*WORK REQUEST*
In the data that follows, find the line with "let fix new_children"; transcribe it, every later line up to the one with "if decide ((sizeAtEntry", and that line as well, exactly and with no others.

*DATASET RECORDS*
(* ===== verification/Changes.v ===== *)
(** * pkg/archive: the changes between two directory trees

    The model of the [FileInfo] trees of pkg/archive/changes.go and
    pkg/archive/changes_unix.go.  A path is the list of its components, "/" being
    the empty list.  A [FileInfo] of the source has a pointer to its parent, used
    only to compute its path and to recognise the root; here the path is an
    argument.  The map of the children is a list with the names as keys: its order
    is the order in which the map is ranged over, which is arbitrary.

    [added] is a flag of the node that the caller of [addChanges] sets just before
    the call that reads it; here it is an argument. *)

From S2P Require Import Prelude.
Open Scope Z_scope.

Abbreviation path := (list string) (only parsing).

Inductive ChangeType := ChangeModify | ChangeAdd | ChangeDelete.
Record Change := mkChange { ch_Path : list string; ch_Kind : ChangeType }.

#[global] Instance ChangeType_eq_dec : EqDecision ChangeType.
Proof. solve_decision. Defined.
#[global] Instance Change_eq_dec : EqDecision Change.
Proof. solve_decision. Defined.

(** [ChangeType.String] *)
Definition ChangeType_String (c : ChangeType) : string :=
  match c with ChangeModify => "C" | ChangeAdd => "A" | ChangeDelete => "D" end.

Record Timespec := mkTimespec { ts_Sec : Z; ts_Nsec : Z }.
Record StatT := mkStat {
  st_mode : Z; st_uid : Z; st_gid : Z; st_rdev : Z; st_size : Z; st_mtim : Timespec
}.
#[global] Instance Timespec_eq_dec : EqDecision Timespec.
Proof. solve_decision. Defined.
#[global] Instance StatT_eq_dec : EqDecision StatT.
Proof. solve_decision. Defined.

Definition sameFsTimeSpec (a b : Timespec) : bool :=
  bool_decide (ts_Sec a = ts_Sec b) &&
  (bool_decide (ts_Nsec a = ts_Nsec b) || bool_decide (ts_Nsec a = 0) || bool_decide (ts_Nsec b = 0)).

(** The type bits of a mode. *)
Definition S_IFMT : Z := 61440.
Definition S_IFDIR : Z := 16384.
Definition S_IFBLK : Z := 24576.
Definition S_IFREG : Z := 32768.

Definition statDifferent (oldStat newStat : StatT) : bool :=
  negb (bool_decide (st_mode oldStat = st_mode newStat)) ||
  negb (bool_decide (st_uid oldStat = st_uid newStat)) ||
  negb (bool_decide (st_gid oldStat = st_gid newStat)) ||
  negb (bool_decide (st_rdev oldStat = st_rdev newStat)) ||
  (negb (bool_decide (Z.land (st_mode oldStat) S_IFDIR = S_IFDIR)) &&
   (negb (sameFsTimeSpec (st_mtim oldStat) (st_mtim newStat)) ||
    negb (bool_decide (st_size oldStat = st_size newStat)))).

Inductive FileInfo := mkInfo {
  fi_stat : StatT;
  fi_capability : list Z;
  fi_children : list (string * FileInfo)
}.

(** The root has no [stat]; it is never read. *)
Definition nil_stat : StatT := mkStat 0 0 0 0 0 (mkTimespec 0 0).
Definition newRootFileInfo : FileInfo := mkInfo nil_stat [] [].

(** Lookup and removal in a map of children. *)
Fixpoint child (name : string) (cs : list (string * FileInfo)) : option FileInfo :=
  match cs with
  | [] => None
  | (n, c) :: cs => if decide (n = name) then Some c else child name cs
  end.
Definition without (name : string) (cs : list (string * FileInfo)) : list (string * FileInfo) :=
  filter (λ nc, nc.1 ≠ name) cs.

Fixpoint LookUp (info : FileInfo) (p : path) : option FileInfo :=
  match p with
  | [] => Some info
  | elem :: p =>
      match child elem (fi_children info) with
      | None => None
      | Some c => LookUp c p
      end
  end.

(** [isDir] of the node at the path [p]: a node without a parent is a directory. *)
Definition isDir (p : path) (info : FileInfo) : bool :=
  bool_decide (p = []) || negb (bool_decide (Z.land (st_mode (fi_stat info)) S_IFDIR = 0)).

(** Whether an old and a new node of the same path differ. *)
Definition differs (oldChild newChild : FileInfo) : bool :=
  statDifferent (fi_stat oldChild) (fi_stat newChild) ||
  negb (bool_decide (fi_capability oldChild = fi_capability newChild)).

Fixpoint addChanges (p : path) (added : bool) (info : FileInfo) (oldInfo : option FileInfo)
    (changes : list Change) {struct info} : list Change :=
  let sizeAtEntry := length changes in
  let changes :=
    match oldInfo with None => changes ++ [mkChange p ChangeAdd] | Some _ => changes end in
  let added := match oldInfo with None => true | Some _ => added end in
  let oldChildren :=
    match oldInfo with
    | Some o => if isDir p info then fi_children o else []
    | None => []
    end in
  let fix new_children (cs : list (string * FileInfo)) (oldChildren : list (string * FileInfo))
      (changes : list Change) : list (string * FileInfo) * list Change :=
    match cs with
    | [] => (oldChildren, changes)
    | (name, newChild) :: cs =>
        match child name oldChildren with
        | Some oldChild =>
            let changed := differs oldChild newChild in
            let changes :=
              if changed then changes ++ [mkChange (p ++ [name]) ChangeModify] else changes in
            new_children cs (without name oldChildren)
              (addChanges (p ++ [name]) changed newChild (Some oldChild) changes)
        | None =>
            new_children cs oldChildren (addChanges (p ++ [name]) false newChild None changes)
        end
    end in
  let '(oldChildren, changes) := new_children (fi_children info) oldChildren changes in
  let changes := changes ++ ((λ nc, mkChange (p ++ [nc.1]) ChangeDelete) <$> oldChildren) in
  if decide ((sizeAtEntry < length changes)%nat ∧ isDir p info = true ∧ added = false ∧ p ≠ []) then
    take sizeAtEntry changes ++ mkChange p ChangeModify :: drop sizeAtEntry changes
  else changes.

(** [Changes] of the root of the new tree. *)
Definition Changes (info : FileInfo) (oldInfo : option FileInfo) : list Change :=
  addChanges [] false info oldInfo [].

*RESULT OF THE EXERCISE*
  let fix new_children (cs : list (string * FileInfo)) (oldChildren : list (string * FileInfo))
      (changes : list Change) : list (string * FileInfo) * list Change :=
    match cs with
    | [] => (oldChildren, changes)
    | (name, newChild) :: cs =>
        match child name oldChildren with
        | Some oldChild =>
            let changed := differs oldChild newChild in
            let changes :=
              if changed then changes ++ [mkChange (p ++ [name]) ChangeModify] else changes in
            new_children cs (without name oldChildren)
              (addChanges (p ++ [name]) changed newChild (Some oldChild) changes)
        | None =>
            new_children cs oldChildren (addChanges (p ++ [name]) false newChild None changes)
        end
    end in
  let '(oldChildren, changes) := new_children (fi_children info) oldChildren changes in
  let changes := changes ++ ((λ nc, mkChange (p ++ [nc.1]) ChangeDelete) <$> oldChildren) in
  if decide ((sizeAtEntry < length changes)%nat ∧ isDir p info = true ∧ added = false ∧ p ≠ []) then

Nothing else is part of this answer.